Saved entries:
(** A node with one open port is scheduled when a packet is there. *)
Lemma single_schedule nd i q now :
  length (nd_input_ports nd) = 1 → nd_queues nd = [q] → allInputPortsDrained nd = false →
  let d := sr_decision (shouldSchedule now sched (scheduling_context cg nd i)) in
  if decide (pq_items q = []) then d = WaitForInputs else d = ScheduleNow ∨ d = DeferToNextCycle.
Proof.
  intros H1 Hq Hdr d. unfold allInputPortsDrained in Hdr.
  rewrite bool_decide_eq_false_2 in Hdr by (by destruct (nd_input_ports nd)). rewrite H1 in Hdr. simpl in Hdr. rewrite andb_true_r in Hdr.
  assert (filter (λ k, portDrained nd k = false) (seq 0 (length (nd_queues nd))) = [0]) as Hopen.
  { rewrite Hq. simpl. rewrite filter_cons, decide_True by done. done. }
  assert (filter (λ k, match [q] !! k with Some q => bool_decide (pq_size q ≠ 0%Z) | None => false end = true) [0] =
    if decide (pq_items q = []) then [] else [0]) as Hready.
  { rewrite filter_cons, filter_nil. simpl. pose proof (pq_size_spec q) as Hsz. destruct (decide (pq_items q = [])) as [He|He].
    - rewrite He in Hsz. rewrite decide_False; [done|]. intros Hb%bool_decide_eq_true. by rewrite Hsz in Hb.
    - rewrite decide_True; [done|]. rewrite bool_decide_eq_true, Hsz. destruct (pq_items q); simpl; [done|lia]. }
  unfold d, scheduling_context. rewrite Hopen, Hq, Hready. destruct (decide (pq_items q = [])) as [He|He].
  - simpl. unfold stream_shouldSchedule, hasReadyWork, stream_byInputs, hasReadyInput, allInputsReady. simpl. rewrite !andb_false_r.
    destruct (ec_allow_partial_inputs cfg); by rewrite ?andb_false_r.
  - simpl. unfold stream_shouldSchedule. destruct (_ && hasReadyWork _ _); [case_decide; [by right|]|].
    all: left; unfold stream_byInputs; destruct (_ && _); [done|]; simpl; destruct (ec_allow_partial_inputs cfg); vm_compute; reflexivity.
Qed.

Lemma inv_settle pr w s i :
  stream_inv pr w s → only_due pr i → (∀ nd, stateByIndex s i = Some nd → settled (view_node nd)) → stream_inv (settle pr) w s.
Proof.
  intros [I1 I2 [J1 J2 J3 J4 J5 J6 J7 J8 J9] I4 I5 I6] Hd Hs. split; try done. split; try done.
  intros j n Hj. right. destruct (J3 j n Hj) as [[Hdue _]|]; [|done]. apply Hd in Hdue as ->.
  apply view_lookup in Hj as (nd & Hi & ->). by apply Hs.
Qed.

Lemma inv_deferQueue pr w s l :
  stream_inv pr w s → (∀ j nd, stateByIndex s j = Some nd → nd_defer_pending nd = true → j ∈ l.*2) →
  stream_inv pr w (e_set_deferQueue s l).
Proof.
  intros [I1 I2 [J1 J2 J3 J4 J5 J6 J7 J8 J9] I4 I5 I6] Hl. split; try done. split; try done.
  intros j n Hj Hn. split; [by eapply J6|]. apply view_lookup in Hj as (nd & Hi & ->). by eapply Hl.
Qed.

Lemma inv_schedule pr w s i nd :
  stream_inv pr w s → only_due pr i → stateByIndex s i = Some nd → nd_exec_state nd = WAITING →
  (length (nd_input_ports nd) = 1 → sn_sizes (view_node nd) ≠ [0]) →
  stream_inv (settle pr) w (scheduleNodeExecution cg sched s i).
Proof.
  intros I Hd Hi Hw Hne. unfold scheduleNodeExecution. rewrite Hi, decide_False by (rewrite Hw; tauto).
  destruct (live_parts s (si_live _ _ _ I)) as (_ & _ & _ & Hacc). simpl. rewrite Hacc.
  destruct (inv_at pr w s i nd I Hi) as (_ & _ & Hp & Ht & _).
  eapply (quiet_inv _ _ (set_exec s i READY)); [by apply quiet_nodes|].
  eapply inv_set_exec; [exact I|exact Hi|by right| | |].
  - intros Hpr. destruct (Hp Hpr); congruence.
  - intros Htk%Ht. destruct Htk. congruence.
  - intros j Hj. split; [|done]. by intros ->%Hd.
Qed.

Lemma inv_defer pr w s i nd delay :
  stream_inv pr w s → only_due pr i → stateByIndex s i = Some nd → nd_exec_state nd = WAITING →
  allInputPortsDrained nd = false → (0 < ec_min_execution_interval_ms cfg)%Z →
  stream_inv (settle pr) w (scheduleDeferredRetry s i delay).
Proof.
  intros I Hd Hi Hw Hdr Hrate. unfold scheduleDeferredRetry.
  destruct (live_parts s (si_live _ _ _ I)) as (_ & Hstop & _). rewrite Hstop, Hi. rewrite drained_view in Hdr.
  destruct (inv_at pr w s i nd I Hi) as (_ & _ & Hp & Ht & Hdf & _). destruct (nd_defer_pending nd) eqn:Hpend.
  - eapply inv_settle; [exact I|exact Hd|]. intros nd' Hi'. rewrite Hi in Hi'. injection Hi' as <-.
    unfold settled. simpl. rewrite Hw, Hpend. done.
  - simpl. set (l := _ ++ [_]). change (stream_inv (settle pr) w (upd_node (e_set_deferQueue s l) i (λ nd, nd_set_defer_pending nd true))).
    assert (∀ j, j ∈ (e_deferQueue s).*2 → j ∈ l.*2) as Hl by (intros j Hj; unfold l; rewrite fmap_app; set_solver).
    eapply inv_change; [apply (inv_deferQueue _ _ s l I)|exact Hi| |done|done].
    + intros j nd' Hj Hpj. apply Hl. by destruct (inv_at pr w s j nd' I Hj) as (_ & _ & _ & _ & Hdj & _); apply Hdj.
    + split; simpl; try done.
      * right. unfold settled. simpl. rewrite Hw. done.
      * intros j Hj. split; [|done]. by intros ->%Hd.
      * intros _. split; [done|]. unfold l. rewrite fmap_app. set_solver.
Qed.

Lemma settle_id pr : pr_due pr = None → settle pr = pr.
Proof. destruct pr. simpl. by intros ->. Qed.

Lemma not_stopping s : live s = true → isStopRequested s = (s, false).
Proof. intros (_ & Hs & Hc & _)%live_parts. unfold isStopRequested. by rewrite Hs, Hc. Qed.

(** ** The cascade *)

(** A check flushes its node, or leaves everything as it is and the node not drained. *)
Definition check_ok (check : Engine → nat → option (Engine * bool)) : Prop :=
  ∀ pr w s i s' b, stream_inv pr w s → only_due pr i → check s i = Some (s', b) →
    if b then stream_inv (settle pr) w s'
    else s' = s ∧ ∀ nd, stateByIndex s i = Some nd → nd_exec_state nd = WAITING → allInputPortsDrained nd = false.

Section WithCheck.
Context (check : Engine → nat → option (Engine * bool)) (Hcheck : check_ok check).

Lemma try_schedule_inv pr w s i s' :
  stream_inv pr w s → only_due pr i → tryScheduleNode_with cg sched check s i = Some s' → stream_inv (settle pr) w s'.
Proof using Hcheck.
  intros I Hd. unfold tryScheduleNode_with. rewrite (not_stopping s (si_live _ _ _ I)).
  destruct (stateByIndex s i) as [nd|] eqn:Hi.
  2:{ intros [= <-]. eapply inv_settle; [exact I|exact Hd|]. by rewrite Hi. }
  destruct (inv_at pr w s i nd I Hi) as ([Hsh1 Hsh2] & Hset & Hp & Ht & _).
  assert (settled (view_node nd) → stream_inv (settle pr) w s) as Hdone.
  { intros Hs. eapply inv_settle; [exact I|exact Hd|]. intros nd' Hi'. rewrite Hi in Hi'. by injection Hi' as <-. }
  case_decide as Hw; [intros [= <-]; apply Hdone; naive_solver|].
  destruct (allInputPortsDrained nd) eqn:Hdr.
  { destruct (check s i) as [[s1 b]|] eqn:Hc; [|done]. simpl. intros [= <-].
    specialize (Hcheck pr w s i s1 b I Hd Hc). destruct b; [done|]. destruct Hcheck as [_ Hnd].
    specialize (Hnd nd Hi Hw). congruence. }
  pose proof (single_schedule nd i) as Hone.
  assert (∀ q, length (nd_input_ports nd) = 1 → nd_queues nd = [q] → sn_sizes (view_node nd) = [length (pq_items q)]) as Hq1.
  { intros q _ Hq. simpl. by rewrite Hq. }
  assert (length (nd_input_ports nd) = 1 → ∃ q, nd_queues nd = [q]) as Hq.
  { intros H1. simpl in Hsh2. rewrite length_fmap, H1 in Hsh2. destruct (nd_queues nd) as [|q [|]]; try done. by exists q. }
  set (d := shouldSchedule _ _ _). destruct (sr_decision d) eqn:Hdec; intros [= <-].
  - eapply inv_schedule; [exact I|exact Hd|exact Hi|exact Hw|]. intros H1. destruct (Hq H1) as [q Hqs].
    rewrite (Hq1 q H1 Hqs). specialize (Hone q (e_now s) H1 Hqs Hdr). cbv zeta in Hone. fold d in Hone. rewrite Hdec in Hone.
    destruct (decide (pq_items q = [])) as [|Hne]; [done|]. by destruct (pq_items q).
  - apply Hdone. unfold settled. simpl. rewrite Hw, <-drained_view. split; [done|]. intros H1 Hnd. destruct (Hq H1) as [q Hqs].
    specialize (Hone q (e_now s) H1 Hqs Hdr). cbv zeta in Hone. fold d in Hone. rewrite Hdec in Hone. rewrite Hqs. simpl.
    destruct (decide (pq_items q = [])) as [->|]; [done|]. by destruct Hone.
  - apply Hdone. unfold settled. simpl. rewrite Hw, <-drained_view. split; [done|]. intros H1 Hnd. destruct (Hq H1) as [q Hqs].
    specialize (Hone q (e_now s) H1 Hqs Hdr). cbv zeta in Hone. fold d in Hone. rewrite Hdec in Hone.
    destruct (decide (pq_items q = [])) as [|]; [done|]. by destruct Hone.
  - eapply inv_defer; [exact I|exact Hd|exact Hi|exact Hw|done|]. by eapply defers_by_rate.
Qed.

Lemma propagate_edge_inv outputs pr w s e s' :
  stream_inv pr w s → pr_due pr = None → propagate_edge cg sched check outputs (Some s) e = Some s' →
  stream_inv pr (w + weight (oe_dest_node e)) s'.
Proof using Hcheck.
  intros I Hd. unfold propagate_edge. cbn [mbind option_bind].
  assert (stream_inv pr (w + weight (oe_dest_node e)) s) as I' by (eapply inv_weaken; [|exact I]; lia).
  destruct (pm_find outputs _) as [x|]; [|by intros [= <-]]. destruct (stateByIndex s _) as [dest|]; [|by intros [= <-]].
  destruct (oe_dest_port_index e) as [k|]; [|by intros [= <-]]. destruct (nd_queues dest !! k); [|by intros [= <-]].
  destruct (queue_push s _ k x) as [s1 ok] eqn:Hq. pose proof (inv_push _ _ _ _ _ _ _ _ I Hd Hq) as I1. destruct ok.
  - intros Ht. eapply try_schedule_inv in Ht; [|exact I1|auto]. by rewrite <-(settle_id pr Hd).
  - intros [= <-]. eapply quiet_inv; [|exact I1]. by apply quiet_nodes.
Qed.

(** The outputs of a node go to the nodes behind its edges. *)
Definition weight_behind (i : nat) : nat := sum_list ((λ e, weight (oe_dest_node e)) <$> outEdges cg i).

Lemma propagate_edges_inv outputs es pr w s s' :
  stream_inv pr w s → pr_due pr = None → foldl (propagate_edge cg sched check outputs) (Some s) es = Some s' →
  stream_inv pr (w + sum_list ((λ e, weight (oe_dest_node e)) <$> es)) s'.
Proof using Hcheck.
  intros I Hd. revert w s I. induction es as [|e es IH]; intros w s I Hf; cbn [foldl] in Hf.
  { injection Hf as <-. eapply inv_weaken; [|exact I]. simpl. lia. }
  destruct (propagate_edge cg sched check outputs (Some s) e) as [s1|] eqn:He.
  - eapply propagate_edge_inv in He; [|exact I|exact Hd]. pose proof (IH _ _ He Hf) as I2. eapply inv_weaken; [|exact I2].
    rewrite fmap_cons. simpl. lia.
  - exfalso. clear IH I He. induction es; simpl in Hf; [done|auto].
Qed.

Lemma propagate_outputs_inv outputs pr w s i s' :
  stream_inv pr w s → pr_due pr = None → propagateOutputs_with cg sched check s i outputs = Some s' →
  stream_inv pr (w + weight_behind i) s'.
Proof using Hcheck.
  intros I Hd. unfold propagateOutputs_with. destruct (live_parts s (si_live _ _ _ I)) as (_ & -> & _).
  by apply propagate_edges_inv.
Qed.

(** *** Closing the ports behind a flushed node *)

Lemma latched_latch nd k j : k < k_max_eos_ports →
  sn_latched (view_node (latch nd k)) j = (bool_decide (j = k) || sn_latched (view_node nd) j).
Proof.
  intros Hk. unfold sn_latched. simpl. case_decide as Hj.
  - by rewrite bool_decide_eq_false_2 by lia.
  - rewrite Z.lor_spec, orb_comm. f_equal. rewrite Z.shiftl_spec by lia.
    destruct (bool_decide_reflect (j = k)) as [->|Hne]; [by rewrite Z.sub_diag|].
    destruct (Z.ltb_spec (Z.of_nat j - Z.of_nat k) 0); [by apply Z.testbit_neg_r|].
    rewrite Z.bits_above_log2; [done|done|]. simpl. lia.
Qed.

(** One edge less to close. *)
Lemma inv_closed j e es F t d w s :
  stream_inv (mkProgress ((j, e :: es) :: F) t d) w s →
  (∀ k, oe_dest_port_index e = Some k → k < k_max_eos_ports → closed (sv_nodes (sview s)) e k) →
  stream_inv (mkProgress ((j, es) :: F) t d) w s.
Proof.
  intros [I1 I2 [J1 J2 J3 J4 J5 J6 J7 J8 J9] I4 I5 I6] Hc. split; try done. split; try done.
  intros j' e' k Hf He Hk Hmax. destruct (J8 j' e' k Hf He Hk Hmax) as [(es' & Hin & Hes)|?]; [|by right].
  simpl in Hin. apply elem_of_cons in Hin as [[= -> ->]|Hin].
  - apply elem_of_cons in Hes as [->|Hes]; [right; by apply Hc|]. left. exists es. split; [by left|done].
  - left. exists es'. split; [by right|done].
Qed.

→ YOUR ASSIGNMENT:
Where a line of the data contains the string "congruence", include it in a count, and state that count alone.

→ WRITTEN SOLUTION:
3